• **Prompt**: Reproduce exactly the final portion of the data: every line from the one containing "apply list_elem_of_omap. eauto." through the last line, inclusive.

• **Data shown**:
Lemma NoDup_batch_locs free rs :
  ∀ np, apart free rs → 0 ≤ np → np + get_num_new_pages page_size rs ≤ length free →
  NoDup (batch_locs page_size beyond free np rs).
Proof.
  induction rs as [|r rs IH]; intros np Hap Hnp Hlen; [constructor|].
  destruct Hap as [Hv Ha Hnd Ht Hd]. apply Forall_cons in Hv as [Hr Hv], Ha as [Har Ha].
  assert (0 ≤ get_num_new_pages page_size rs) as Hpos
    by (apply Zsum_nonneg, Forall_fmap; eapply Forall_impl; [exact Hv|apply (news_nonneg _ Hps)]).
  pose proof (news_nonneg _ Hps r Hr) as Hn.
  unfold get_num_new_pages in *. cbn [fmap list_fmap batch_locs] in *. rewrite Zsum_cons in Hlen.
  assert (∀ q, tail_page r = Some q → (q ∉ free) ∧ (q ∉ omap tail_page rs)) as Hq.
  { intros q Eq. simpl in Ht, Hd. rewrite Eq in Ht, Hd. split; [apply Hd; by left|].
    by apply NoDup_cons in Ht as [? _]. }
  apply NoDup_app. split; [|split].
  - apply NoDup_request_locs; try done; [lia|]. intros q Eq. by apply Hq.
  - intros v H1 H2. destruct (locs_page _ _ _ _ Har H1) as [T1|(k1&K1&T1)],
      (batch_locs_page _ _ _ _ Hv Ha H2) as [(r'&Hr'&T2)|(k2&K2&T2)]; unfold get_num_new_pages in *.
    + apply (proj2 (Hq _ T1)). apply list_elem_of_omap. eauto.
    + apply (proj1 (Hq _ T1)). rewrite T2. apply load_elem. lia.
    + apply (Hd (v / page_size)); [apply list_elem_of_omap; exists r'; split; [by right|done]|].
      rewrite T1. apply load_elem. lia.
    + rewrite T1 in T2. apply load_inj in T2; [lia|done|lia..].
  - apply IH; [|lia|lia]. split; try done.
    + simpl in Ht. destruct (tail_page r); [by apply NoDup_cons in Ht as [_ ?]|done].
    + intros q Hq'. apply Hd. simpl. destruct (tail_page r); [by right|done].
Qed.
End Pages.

• **Written response**:
    + apply (proj2 (Hq _ T1)). apply list_elem_of_omap. eauto.
    + apply (proj1 (Hq _ T1)). rewrite T2. apply load_elem. lia.
    + apply (Hd (v / page_size)); [apply list_elem_of_omap; exists r'; split; [by right|done]|].
      rewrite T1. apply load_elem. lia.
    + rewrite T1 in T2. apply load_inj in T2; [lia|done|lia..].
  - apply IH; [|lia|lia]. split; try done.
    + simpl in Ht. destruct (tail_page r); [by apply NoDup_cons in Ht as [_ ?]|done].
    + intros q Hq'. apply Hd. simpl. destruct (tail_page r); [by right|done].
Qed.
End Pages.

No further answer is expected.